Elsana Nurkovic von der Belgrader Menschenrechtsorganisation Humanitarian Law Centre, die die Verfahren am ICTY verfolgt, ist der Ansicht, dass die Aufspaltung von Mladics Fall in zwei Prozesse die Effizienz erhöhen werde. Dem niederländischen Radio gegenüber meinte sie: „Ich glaube, dass es durch zwei kürzere Verfahren schneller und effizienter gehen wird. Nicht nur was die Rechte des Angeklagten betrifft, der ein Recht auf ein effizientes Verfahren hat, sondern auch für all die Opfer, die 16 Jahre auf dieses Verfahren am ICTY gewartet haben - einige von ihnen werden das endgültige Urteil in diesem Fall noch erleben." http://www.rnw.nl/international-justice/article/icty-fear-success
Während ihres Vortrags bei den Politischen Gesprächen in Alpbach meinte Renate Winter, Richterin der Berufungskammer des Sondergerichtshofs für Sierra Leone: „Man wirft den Richtern immer vor, nicht kompetent genug zu sein, aber der Fehler liegt nicht immer bei den Richtern." Um zu einem endgültigen Urteil zu kommen, bedürfe es langer Verfahrensabläufe. „Deshalb hat der ICTY in vielen Fällen auch so lange gebraucht", meint sie.
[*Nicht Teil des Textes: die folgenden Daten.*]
(** Two numbers of a file never share a block. *)
Lemma walk_inj c k b n m : NoDup (tree c k b) -> 0 <= n < 256 ^ Z.of_nat k -> 0 <= m < 256 ^ Z.of_nat k -> walk c k b n <> 0 -> walk c k b n = walk c k b m -> n = m.
Proof.
  revert b n m. induction k as [|k IH]; intros b n m Hn Hrn Hrm Hw He; [change (256 ^ Z.of_nat 0) with 1 in *; lia|].
  destruct (decide (b = 0)) as [->|Hb]; [by rewrite walk_hole in Hw|]. destruct (digit_range k n Hrn) as [Hn1 Hn2], (digit_range k m Hrm) as [Hm1 Hm2].
  rewrite tree_forest in Hn by done. apply NoDup_cons in Hn as [_ Hn]. rewrite !walk_S in * by done. assert (walk c (S k) b m <> 0) as Hwm by (rewrite walk_S, <- He by done; done). rewrite walk_S in Hwm by done.
  set (i := Z.to_nat (n / 256 ^ Z.of_nat k)) in *. set (j := Z.to_nat (m / 256 ^ Z.of_nat k)) in *.
  destruct (c b !! i) as [y|] eqn:Ey; cbn [default] in *; [|by rewrite walk_hole in Hw]. destruct (c b !! j) as [z|] eqn:Ez; cbn [default] in *; [|by rewrite walk_hole in Hwm].
  change (id y) with y in *. change (id z) with z in *.
  assert (replicate (length (c b)) k !! i = Some k) as Hki by (apply lookup_replicate_2; by eapply lookup_lt_Some).
  assert (replicate (length (c b)) k !! j = Some k) as Hkj by (apply lookup_replicate_2; by eapply lookup_lt_Some).
  rewrite (forest_pick c _ _ i k y) in Hn by done. apply NoDup_app in Hn as (Hny&Hdis&_). destruct (decide (j = i)) as [Eji|Hne].
  - rewrite Eji, Ey in Ez. injection Ez as <-. specialize (IH y _ _ Hny Hn2 Hm2 Hw He).
    pose proof (Z.div_mod n (256 ^ Z.of_nat k) ltac:(lia)). pose proof (Z.div_mod m (256 ^ Z.of_nat k) ltac:(lia)). assert (n / 256 ^ Z.of_nat k = m / 256 ^ Z.of_nat k) as Ed by (unfold i, j in Eji; lia). congruence.
  - exfalso. apply (Hdis (walk c k y (n mod 256 ^ Z.of_nat k))); [by apply walk_in|]. rewrite He. eapply (rest_in c _ _ i j k z); [done|done|done|by apply walk_in].
Qed.

Lemma file_block_in c addr n : file_block c addr n <> 0 -> file_block c addr n ∈ owned c addr.
Proof.
  unfold file_block. destruct (slot n) as [[i p]|] eqn:E; [|done]. destruct (slot_range _ _ _ E) as (k&Hk&_). rewrite Hk. cbn [default].
  destruct (addr !! i) as [y|] eqn:Ey; cbn [default]; [|by rewrite walk_hole]. intros Hw. apply forest_in. exists i, k, y. split; [done|]. split; [done|by apply walk_in].
Qed.

Lemma file_inj c addr n m : NoDup (owned c addr) -> file_block c addr n <> 0 -> file_block c addr n = file_block c addr m -> n = m.
Proof.
  intros Hn Hw He. assert (file_block c addr m <> 0) as Hwm by by rewrite <- He. unfold file_block in *.
  destruct (slot n) as [[i p]|] eqn:En; [|done]. destruct (slot m) as [[j q]|] eqn:Em; [|done].
  destruct (slot_range _ _ _ En) as (k&Hk&Hp), (slot_range _ _ _ Em) as (k2&Hk2&Hq). rewrite Hk in Hw, He. rewrite Hk2 in Hwm, He. cbn [default] in *. change (id k) with k in *. change (id k2) with k2 in *.
  destruct (addr !! i) as [y|] eqn:Ey; cbn [default] in *; [|by rewrite walk_hole in Hw]. destruct (addr !! j) as [z|] eqn:Ez; cbn [default] in *; [|by rewrite walk_hole in Hwm].
  change (id y) with y in *. change (id z) with z in *. unfold owned in Hn. rewrite (forest_pick c _ _ i k y) in Hn by done. apply NoDup_app in Hn as (Hny&Hdis&_).
  destruct (decide (j = i)) as [->|Hne].
  - rewrite Ey in Ez. injection Ez as <-. rewrite Hk in Hk2. injection Hk2 as <-. rewrite (walk_inj c k y p q Hny Hp Hq Hw He) in En. by eapply slot_inj.
  - exfalso. apply (Hdis (walk c k y p)); [by apply walk_in|]. rewrite He. eapply (rest_in c levels addr i j k2 z); [done|done|done|by apply walk_in].
Qed.

(** ** The cut of a whole file *)

(** The last number kept below each address, and the addresses [itrunc]
    visits, in its order. *)
Definition last_of (length : Z) (j : nat) : Z :=
  if (j <? 4)%nat then (if lastblock length <? Z.of_nat j then -1 else 0) else lastiblock length (j - 4).
Definition visited (length : Z) : list nat :=
  if 0 <=? lastiblock length 2 then [6]%nat
  else if 0 <=? lastiblock length 1 then [6; 5]%nat
  else if 0 <=? lastiblock length 0 then [6; 5; 4]%nat
  else ([6; 5; 4] ++ rev (seq (Z.to_nat (lastblock length + 1)) (4 - Z.to_nat (lastblock length + 1))))%nat.

Lemma lastblock_range length : 0 <= length < 2 ^ 31 -> lastblock length = (length + 1023) / 1024 - 1 /\ -1 <= lastblock length < 2 ^ 21.
Proof.
  intros Hl. unfold lastblock, lblkno, DEV_BSIZE. rewrite trunc_small by lia. rewrite Z.shiftr_div_pow2 by lia. change (2 ^ 10) with 1024.
  replace (length + 1024 - 1) with (length + 1023) by lia. split; [done|]. assert (0 <= (length + 1023) / 1024) by (apply Z.div_pos; lia).
  assert ((length + 1023) / 1024 < 2 ^ 21 + 1) by (apply Z.div_lt_upper_bound; lia). lia.
Qed.

Lemma lastiblock_eq length i : lastiblock length i =
  Z.max (-1) (match i with O => lastblock length - 4 | 1%nat => lastblock length - 260 | _ => lastblock length - 65796 end).
Proof.
  unfold lastiblock, NDADDR, NINDIR. set (L := lastblock length).
  destruct i as [|[|i]]; [destruct (Z.ltb_spec (L - 4) 0)|destruct (Z.ltb_spec (L - 4 - 256) 0)|destruct (Z.ltb_spec (L - 4 - 256 - 256 * 256) 0)]; lia.
Qed.

(** Either the cut is below an indirect address, or among the direct ones. *)
Lemma visited_cases length : -1 <= lastblock length -> let L := lastblock length in
  65796 <= L /\ visited length = [6]%nat \/ 260 <= L < 65796 /\ visited length = [6; 5]%nat \/ 4 <= L < 260 /\ visited length = [6; 5; 4]%nat \/
  L = 3 /\ visited length = [6; 5; 4]%nat \/ L = 2 /\ visited length = [6; 5; 4; 3]%nat \/ L = 1 /\ visited length = [6; 5; 4; 3; 2]%nat \/
  L = 0 /\ visited length = [6; 5; 4; 3; 2; 1]%nat \/ L = -1 /\ visited length = [6; 5; 4; 3; 2; 1; 0]%nat.
Proof.
  cbv zeta. intros HL. unfold visited. rewrite !lastiblock_eq.
  destruct (Z.leb_spec 0 (Z.max (-1) (lastblock length - 65796))); [left; split; [lia|done]|].
  destruct (Z.leb_spec 0 (Z.max (-1) (lastblock length - 260))); [right; left; split; [lia|done]|].
  destruct (Z.leb_spec 0 (Z.max (-1) (lastblock length - 4))); [right; right; left; split; [lia|done]|].
  do 3 right. assert (lastblock length = 3 \/ lastblock length = 2 \/ lastblock length = 1 \/ lastblock length = 0 \/ lastblock length = -1) as [->|[->|[->|[->| ->]]]] by lia; cbn; tauto.
Qed.

(** The number [m] stays when [last] is the last one kept below the address
    [j]. *)
Definition kept_at (j : nat) (last : Z) (m : Z) : bool := match slot m with Some (i, n) => negb (i =? j)%nat || (n <=? last) | None => true end.

(** The addresses once the whole trees at [js] are gone. *)
Fixpoint zapped (last : nat -> Z) (js : list nat) (cur : list Z) : list Z :=
  match js with [] => cur | j :: js' => zapped last js' (if last j <? 0 then <[j:=0]> cur else cur) end.
(** The inode after bytes were moved. *)
Definition moved_to (ruid : Z) (ip : inode) (upto : Z) : inode :=
  let ip := if i_size ip <? upto then set_isize ip upto else ip in
  let ip := set_iflag ip (Z.lor (i_flag ip) (Z.lor IUPD ICHG)) in
  if ruid =? 0 then ip
  else Inode (i_number ip) (i_flag ip) (i_addr ip) (Z.ldiff (i_mode ip) (Z.lor ISUID ISGID)) (i_nlink ip) (i_uid ip) (i_gid ip) (i_size ip) (i_flags ip) (i_atime ip) (i_mtime ip) (i_ctime ip).

Lemma moved_to_facts ruid ip upto : touched ruid ip (moved_to ruid ip upto) /\ i_size (moved_to ruid ip upto) = Z.max (i_size ip) upto /\ i_addr (moved_to ruid ip upto) = i_addr ip.
Proof.
  unfold moved_to. set (ip1 := if _ <? _ then _ else _). assert (i_flag ip1 = i_flag ip /\ i_mode ip1 = i_mode ip /\ i_addr ip1 = i_addr ip /\ fixed_of ip1 = fixed_of ip /\ i_size ip1 = Z.max (i_size ip) upto) as (E1&E2&E3&E4&E5).
  { unfold ip1. destruct (Z.ltb_spec (i_size ip) upto); repeat (split; [done|]); cbn; lia. }
  assert (forall m, Z.land (Z.lor IUPD ICHG) m = 0 -> on (Z.lor (i_flag ip) (Z.lor IUPD ICHG)) m = on (i_flag ip) m) as Hm by (intros m Hm; rewrite on_or; unfold on at 2; by rewrite Hm, orb_false_r).
  assert (on (Z.lor (i_flag ip) (Z.lor IUPD ICHG)) ICHG = true) as Hc by (rewrite on_or; by rewrite orb_true_r).
  cbv zeta. destruct (Z.eqb_spec ruid 0) as [E|E]; cbn [set_iflag i_size i_addr i_flag]; rewrite E1; (split; [|by split]); constructor; cbn [set_iflag i_flag i_mode]; try done; [by left|by right|right; by rewrite E2|by right].
Qed.

(** A pass: the bytes it moved stand in the file, and the rest of the file and
    of the device is as it was; it fails only for want of a free block. *)
Record passed (ruid : Z) (ip : inode) (off : Z) (data : list Z) s (l : list Z) s' (ip' : inode) (n : nat) (e : pass_end) (l' : list Z) : Prop := {
  ps_files : rewritten s l (i_addr ip) s' l' (i_addr ip');
  ps_bytes : spliced (content (fdev s)) (i_addr ip) off (take n data) (content (fdev s')) (i_addr ip');
  ps_inode : touched ruid ip ip';
  ps_direct : n = 0%nat -> off < 4096 -> i_addr ip' = i_addr ip;
  ps_end : (e = Again /\ (0 < n <= length data)%nat /\ ferr s' = 0 /\ i_size ip' = Z.max (i_size ip) (off + Z.of_nat n)) \/
    (e = Gone FS_ENOSPC /\ n = 0%nat /\ l' = [] /\ i_size ip' = i_size ip)
}.
Lemma step_names i j bi bj : inodes c' !! i = Some bi -> inodes c' !! j = Some bj -> i_num bi <> 0 -> i_num bi = i_num bj -> i_dev bi = i_dev bj -> i = j.
Proof.
  intros Hi Hj Hz E1 E2. pose proof (step_slot i bi Hi) as Hi'. pose proof (step_slot j bj Hj) as Hj'. destruct (decide (i = ip)) as [->|Hdi], (decide (j = ip)) as [->|Hdj]; try done.
  - exfalso. apply data_eq in Hi' as (Ea&_&_&Eb). apply (step_fresh j bj); congruence || (split; congruence).
  - exfalso. apply data_eq in Hj' as (Ea&_&_&Eb). apply (step_fresh i bi); congruence || (split; congruence).
  - destruct Hi' as (bi0&Hi0&Ei), Hj' as (bj0&Hj0&Ej). apply data_eq in Ei as (?&_&_&?), Ej as (?&_&_&?). apply (io_names _ _ Ho i j bi0 bj0); congruence.
Qed.

Lemma step_mount i bi : inodes c' !! i = Some bi -> on (i_flg bi) IMOUNT = true -> i_num bi <> ROOTINO /\ exists m, m ∈ mounts c' /\ m_inodp m = On i.
Proof.
  intros Hi Hm. apply step_slot in Hi. case_decide as Hd.
  - subst i. apply data_eq in Hi as (En&Ef&_&_). rewrite Ef, (fa_mount _ _ _ _ _ _ _ _ _ _ F) in Hm. destruct (io_mount _ _ Ho ip b Hb Hm) as (H1&m&H2&H3). rewrite En, (fa_mnum _ _ _ _ _ _ _ _ _ _ F) by done.
    split; [done|]. by eapply stepped_mount.
  - destruct Hi as (bi0&Hi0&E). apply data_eq in E as (En&Ef&_&_). rewrite Ef in Hm. destruct (io_mount _ _ Ho i bi0 Hi0 Hm) as (H1&m&H2&H3). rewrite En. split; [done|]. by eapply stepped_mount.
Qed.

Lemma step_idle i bi : inodes c' !! i = Some bi -> i ∈ l' <-> i_count bi = 0.
Proof.
  intros Hi. apply step_slot in Hi. case_decide as Hd.
  - subst i. apply data_eq in Hi as (_&_&->&_). apply F.
  - destruct Hi as (bj0&Hj0&E). apply data_eq in E as (_&_&->&_). rewrite (fa_list _ _ _ _ _ _ _ _ _ _ F) by done. by apply (io_idle _ _ Ho).
Qed.

Lemma step_orderly : free_list c' l' -> iorderly w' l'.
Proof.
  intros Hf. constructor; [..|done].
  - intros E. destruct (stepped_self _ _ _ _ _ St Hb) as (b2&Hb2&_). cbn in E. by rewrite E in Hb2.
  - by destruct Hf.
  - exact step_idle.
  - exact step_count.
  - exact step_refs.
  - rewrite Forall_lookup. intros p' q' Hq. apply after_lookup in Hq as [[-> ->]|(Hne&q0&Hq0&->)]; [apply F|]. rewrite (proj1 (wake_same _ _)). pose proof (io_limit _ _ Ho) as Hl. rewrite Forall_lookup in Hl. eauto.
  - unfold after. cbn [iprocs]. rewrite length_insert, length_fmap. apply Ho.
  - exact step_room.
  - exact step_locked.
  - exact step_single.
  - exact step_own.
  - exact step_sleep.
  - exact step_busy.
  - exact step_names.
  - exact step_mount.
Qed.

End step.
Wiederaufnahme des Prozesses gegen Haradinaj - Gerechtigkeit oder Balanceakt?

„Die Serben warfen dem ICTY anfangs vor, nur serbische Verbrecher zu verhaften; ich nahm aber an drei Verfahren teil, bei denen keine Serben angeklagt waren. Eine Person stammte aus dem Kosovo, eine aus Mazedonien und eine aus Bosnien; es wurden also nicht nur Serben angeklagt", meint der Ex-ICTY-Richter Albin Eser. Dann fügt er hinzu: „Das war wichtig, um dem ICTY mehr Respekt und Akzeptanz zu verschaffen, und ich glaube, Carla Del Ponte hat einiges dazu beigetragen."

Dreiundachtzig Zeugen wurden im ersten Verfahren gegen den ehemaligen Premierminister des Kosovo, Ramush Haradinaj, vorgeladen; bis auf zwei erschienen alle vor Gericht. Die Berufungskammer ordnete ein Wiederaufnahmeverfahren an, da, wie die Berufungsrichter sagten, die ursprüngliche Verfahrenskammer einen groben Fehler beging, indem sie der Anklagevertretung nicht „mehr Zeit" gab, diese zwei Zeugen aufzurufen. Doch Shefqet Kabashi - dessen Zeugenaussage von zentraler Bedeutung für das Wiederaufnahmeverfahren war - weigerte sich nicht nur wiederholt, die Fragen des Staatsanwaltes zu beantworten, sondern ließ den Wahrheitsgehalt seiner früheren Aussagen gegenüber den Ermittlungsbehörden fraglich erscheinen.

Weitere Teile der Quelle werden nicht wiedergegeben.